■ Task description ■
Among the entries that follow, some lines contain the word "rtrim". Show all of them.

■ Stored items ■
::::::::

(** [read_name]: the result, the new cursor and the text appended to [txt]. *)
Fixpoint read_name_from (rest : string) (pos : nat) (txt : string)
    : bool * nat * string :=
  match rest with
  | EmptyString => (nonempty txt, pos, txt)
  | String ch rest' =>
      if is_name_end ch then (nonempty txt, pos, txt)
      else read_name_from rest' (S pos) (push_back txt ch)
  end.

Definition read_name (str : string) (pos : nat) (txt : string)
    : bool * nat * string :=
  read_name_from (drop pos str) pos txt.

Fixpoint read_attrval_from (quoted : bool) (rest : string) (pos : nat)
    (txt : string) : bool * nat * string :=
  match rest with
  | EmptyString => (negb quoted && nonempty txt, pos, txt)
  | String ch rest' =>
      if negb quoted && is_name_end ch then (nonempty txt, pos, txt)
      else if quoted && chr_eqb ch dquote then (nonempty txt, pos, txt)
      else read_attrval_from quoted rest' (S pos) (push_back txt ch)
  end.

Definition read_attrval (str : string) (pos : nat) (txt : string)
    (quoted : bool) : bool * nat * string :=
  read_attrval_from quoted (drop pos str) pos txt.

(** [txt.erase(i)] after [i] has stepped back over the trailing white space:
    the text without its trailing white space. *)
Fixpoint rtrim (txt : string) : string :=
  match txt with
  | EmptyString => EmptyString
  | String ch r =>
      match rtrim r with
      | EmptyString => if isspace ch then EmptyString else String ch EmptyString
      | r' => String ch r'
      end
  end.

Fixpoint read_text_from (rest : string) (pos : nat) (txt : string)
    : bool * nat * string :=
  match rest with
  | EmptyString => (false, pos, txt)
  | String ch rest' =>
      if chr_eqb ch "<" || chr_eqb ch ">" then (true, pos, rtrim txt)
      else read_text_from rest' (S pos) (push_back txt ch)
  end.

Definition read_text (str : string) (pos : nat) (txt : string)
    : bool * nat * string :=
  let pos := skip_ws str pos in
  read_text_from (drop pos str) pos txt.

(** ** try_xml_decode *)

(** The [for] loop that collects an entity name: at most [n] characters of
    [rest], stopping at a semicolon.  Gives [found_end] and [entity]. *)
Fixpoint scan_entity (n : nat) (rest : string) (entity : string)
    : bool * string :=
  match n, rest with
  | S n', String ch_e rest' =>
      if chr_eqb ch_e ";" then (true, entity)
      else scan_entity n' rest' (push_back entity ch_e)
  | _, _ => (false, entity)
  end.

(** The static map [xml_entities]. *)
Definition xml_entities (entity : string) : option ascii :=
  if String.eqb entity "quot" then Some dquote
  else if String.eqb entity "amp" then Some "&"%char
  else if String.eqb entity "apos" then Some "'"%char
  else if String.eqb entity "lt" then Some "<"%char
  else if String.eqb entity "gt" then Some ">"%char
  else None.

Fixpoint try_xml_decode_loop (fuel : nat) (txt : string) (pos : nat)
    (ret : string) : exec string :=
  match fuel with
  | 0 => OutOfFuel
  | S fuel' =>
      if pos <? size txt then
        let ch := char_at txt pos in
        let '(found_end, entity) :=
          if chr_eqb ch "&" then scan_entity 5 (drop (S pos) txt) EmptyString
          else (false, EmptyString) in
        match (if found_end && nonempty entity then xml_entities entity
               else None) with
        | Some c =>
            try_xml_decode_loop fuel' txt (pos + (size entity + 2))
              (push_back ret c)
        | None => try_xml_decode_loop fuel' txt (S pos) (push_back ret ch)
        end
      else Ret ret
  end.

Definition try_xml_decode (txt : string) : exec string :=
  try_xml_decode_loop (S (size txt)) txt 0 EmptyString.

(** ** iterate_elements *)

(** [std::map<std::string, std::string>]: keys are unique and [insert] keeps
    the value a key already has. *)
Definition attrs : Type := list (string * string).

Fixpoint map_find {V : Type} (key : string) (m : list (string * V)) : option V :=
  match m with
  | [] => None
  | (k, v) :: m' => if String.eqb k key then Some v else map_find key m'
  end.

Definition map_insert (key val : string) (m : attrs) : attrs :=
  match map_find key m with
  | Some _ => m
  | None => (m ++ [(key, val)])%list
  end.

(** The [do ... while (pos < str.size())] loop that reads the attributes of
    an opening tag.  [Ret None] is the loop's [return false]. *)
Fixpoint read_attrs (fuel : nat) (str : string) (pos : nat) (el_attrs : attrs)
    : exec (option (nat * attrs)) :=
  match fuel with
  | 0 => OutOfFuel
  | S fuel' =>
      if chr_eqb (char_at str pos) ">" || chr_eqb (char_at str pos) "/"
      then Ret (Some (pos, el_attrs))
      else
        let '(ok, pos, at_name) := read_name str pos EmptyString in
        if negb ok then Ret None else
        let pos := skip_ws str pos in
        if size str <=? pos then Ret None else
        let value :=
          if chr_eqb (char_at str pos) "=" then
            let pos := skip_ws str (S pos) in
            if size str <=? pos then None else
            let quoted := chr_eqb (char_at str pos) dquote in
            let pos := if quoted then S pos else pos in
            let '(ok, pos, at_val) := read_attrval str pos EmptyString quoted in
            if negb ok then None
            else if quoted then
              if negb (chr_eqb (char_at str pos) dquote) then None
              else Some (S pos, at_val)
            else Some (pos, at_val)
          else Some (pos, EmptyString) in
        match value with
        | None => Ret None
        | Some (pos, at_val) =>
            let pos := skip_ws str pos in
            match try_xml_decode at_val with
            | Ret decoded =>
                let el_attrs := map_insert at_name decoded el_attrs in
                if pos <? size str then read_attrs fuel' str pos el_attrs
                else Ret (Some (pos, el_attrs))
            | Aborted => Aborted
            | OutOfFuel => OutOfFuel
            end
        end
  end.

(** One element as the loop body of [iterate_elements] reads it. *)
Record element : Type := mk_element {
  el_name : string;
  el_attrs : attrs;
  el_text : string;
  simple_tag : bool
}.

(** What one pass of the loop body finds before it calls the handler. *)
Inductive token : Type :=
| TokBreak (pos : nat)                 (* only white space was left *)
| TokError (pos : nat)                 (* [return false] *)
| TokElement (pos : nat) (el : element).

(** The tail of the loop body for a name that does not start with a slash.
    When the attribute list is refused, the cursor given with [TokError] is
    the one at the start of the list, while the source leaves its cursor
    where the reading stopped: after a [return false] of the loop neither
    [process_ofx] nor [main] reads the cursor again. *)
Definition read_open_tag (str : string) (pos : nat) (name : string)
    : exec token :=
  let pos0 := pos in
  let pos := skip_ws str pos in
  match (if pos0 <? pos then read_attrs (S (size str)) str pos []
         else Ret (Some (pos, []))) with
  | Aborted => Aborted
  | OutOfFuel => OutOfFuel
  | Ret None => Ret (TokError pos)
  | Ret (Some (pos, el_attrs)) =>
      if size str <=? pos then Ret (TokError pos) else
      let simple := (1 <? size str) && chr_eqb (char_at str pos) "/" in
      let pos := if simple then S pos else pos in
      let pos := skip_ws str pos in
      if (size str <=? pos) || negb (chr_eqb (char_at str pos) ">")
      then Ret (TokError pos) else
      let pos := S pos in
      if simple then Ret (TokElement pos (mk_element name el_attrs EmptyString true))
      else
        let '(ok, pos, el_text) := read_text str pos EmptyString in
        if negb ok then Ret (TokError pos)
        else Ret (TokElement pos (mk_element name el_attrs el_text false))
  end.

(** The loop body of [iterate_elements] up to the test for [/OFX], entered
    with [pos < str.size()]. *)
Definition read_element (str : string) (pos : nat) : exec token :=
  let pos := skip_ws str pos in
  if size str <=? pos then Ret (TokBreak pos) else
  if negb (chr_eqb (char_at str pos) "<") then Ret (TokError pos) else
  let pos := skip_ws str (S pos) in
  if size str <=? pos then Ret (TokError pos) else
  let closing := chr_eqb (char_at str pos) "/" in
  let pos' := if closing then skip_ws str (S pos) else pos in
  if closing && (size str <=? pos') then Ret (TokError pos') else
  let '(ok, pos, name) :=
    read_name str pos' (if closing then "/" else EmptyString) in
  if negb ok then Ret (TokError pos) else
  if negb (chr_eqb (char_at name 0) "/") then read_open_tag str pos name
  else
    let pos := skip_ws str pos in
    if (size str <=? pos) || negb (chr_eqb (char_at str pos) ">")
    then Ret (TokError pos)
    else Ret (TokElement (S pos) (mk_element name [] EmptyString false)).

(** The handler [iterate_elements] is instantiated with: it is given the
    element and threads the state [St] it has captured. *)
Definition handler (St : Type) : Type :=
  St -> string -> attrs -> string -> exec (bool * St).

(** [iterate_elements]: the result, the final cursor and the handler's state. *)
Fixpoint iterate_elements {St : Type} (fuel : nat) (str : string) (pos : nat)
    (handle_element : handler St) (st : St) : exec (bool * nat * St) :=
  match fuel with
  | 0 => OutOfFuel
  | S fuel' =>
      if pos <? size str then
        match read_element str pos with
        | Aborted => Aborted
        | OutOfFuel => OutOfFuel
        | Ret (TokBreak pos) => Ret (true, pos, st)
        | Ret (TokError pos) => Ret (false, pos, st)
        | Ret (TokElement pos el) =>
            if String.eqb (el_name el) "/OFX" then Ret (true, pos, st) else
            match try_xml_decode (el_text el) with
            | Aborted => Aborted
            | OutOfFuel => OutOfFuel
            | Ret text =>
                match handle_element st (el_name el) (el_attrs el) text with
                | Aborted => Aborted
                | OutOfFuel => OutOfFuel
                | Ret (false, st) => Ret (false, pos, st)
                | Ret (true, st) =>
                    if simple_tag el then
                      match handle_element st ("/" ++ el_name el) (el_attrs el)
                              EmptyString with
                      | Aborted => Aborted
                      | OutOfFuel => OutOfFuel
                      | Ret (false, st) => Ret (false, pos, st)
                      | Ret (true, st) =>
                          iterate_elements fuel' str pos handle_element st
                      end
                    else iterate_elements fuel' str pos handle_element st
                end
            end
        end
      else Ret (true, pos, st)
  end.

(** ** The JSON document *)

(** A [rapidjson::Value]. *)
Inductive json : Type :=
| JNull
| JBool (b : bool)
| JNumber (d : float)
| JString (s : string)
| JArray (items : list json)
| JObject (members : list (string * json)).

(** The values the [shared_ptr]s of the program point to, by address.  Two
    containers that hold the same address share one value. *)
Definition heap : Type := list json.

Definition load (h : heap) (a : nat) : json := nth a h JNull.

Fixpoint store (h : heap) (a : nat) (v : json) : heap :=
  match h, a with
  | [], _ => []
  | _ :: t, 0 => v :: t
  | x :: t, S a' => x :: store t a' v
  end.

(** [std::make_shared<rapidjson::Value>(...)]: a fresh address. *)
Definition alloc (h : heap) (v : json) : nat * heap :=
  (List.length h, (h ++ [v])%list).

(** [target->AddMember(name, value, allocator)]: appends a member to an
    object; on any other value rapidjson's assertion fails. *)
Definition AddMember (h : heap) (target : nat) (name : string) (value : json)
    : exec heap :=
  match load h target with
  | JObject ms => Ret (store h target (JObject (ms ++ [(name, value)])%list))
  | _ => Aborted
  end.

(** [target->PushBack(value, allocator)], likewise for an array. *)
Definition PushBack (h : heap) (target : nat) (value : json) : exec heap :=
  match load h target with
  | JArray l => Ret (store h target (JArray (l ++ [value])%list))
  | _ => Aborted
  end.

(** ** The schema *)

Inductive serialize_as : Type :=
| nothing
| object
| object_in_array
| object_with_name_in_array
| array.

Inductive tag_fmt : Type :=
| tag_string
| tag_number
| tag_boolean
| tag_datetime.

(** [struct ofx_cont]; the two [std::map]s are read by key only. *)
Inductive ofx_cont : Type := mk_ofx_cont {
  serialize : serialize_as;
  sub : list (string * ofx_cont);
  tags : list (string * tag_fmt)
}.

(** ** The container stack *)

(** [struct ofx_container]; [val_] is the address its [shared_ptr] holds. *)
Record ofx_container : Type := mk_ofx_container {
  name_ : string;
  cont_ : ofx_cont;
  val_ : nat;
  tags_ : list (string * string)
}.

(** What [logErr] and [logDbg] report (printed unless [g_quiet] is set). *)
Inductive diag : Type :=
| UnhandledElement (container element text : string)
| MismatchFor (element expecting : string)
| UnexpectedTag (element : string)
| ProcessingFailed
| StackNotEmpty
| ProcessingSucceeded
| NotAnOfxFile.

(** [struct process_ctx], with the memory its pointers refer to and the
    diagnostics written so far.  [ostack_] has its front at the head. *)
Record process_ctx : Type := mk_process_ctx {
  heap_ : heap;
  cerr_ : list diag;
  doc_ : nat;
  ostack_ : list ofx_container
}.

Definition with_heap (pctx : process_ctx) (h : heap) : process_ctx :=
  mk_process_ctx h (cerr_ pctx) (doc_ pctx) (ostack_ pctx).

Definition with_ostack (pctx : process_ctx) (s : list ofx_container)
    : process_ctx :=
  mk_process_ctx (heap_ pctx) (cerr_ pctx) (doc_ pctx) s.

Definition log (pctx : process_ctx) (d : diag) : process_ctx :=
  mk_process_ctx (heap_ pctx) (cerr_ pctx ++ [d])%list (doc_ pctx) (ostack_ pctx).

Definition push_container (pctx : process_ctx) (container : ofx_container)
    : process_ctx :=
  with_ostack pctx (container :: ostack_ pctx).

Definition pop_container (pctx : process_ctx) : process_ctx :=
  with_ostack pctx (tl (ostack_ pctx)).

::::::::

■ Response ■
Fixpoint rtrim (txt : string) : string :=
      match rtrim r with
      if chr_eqb ch "<" || chr_eqb ch ">" then (true, pos, rtrim txt)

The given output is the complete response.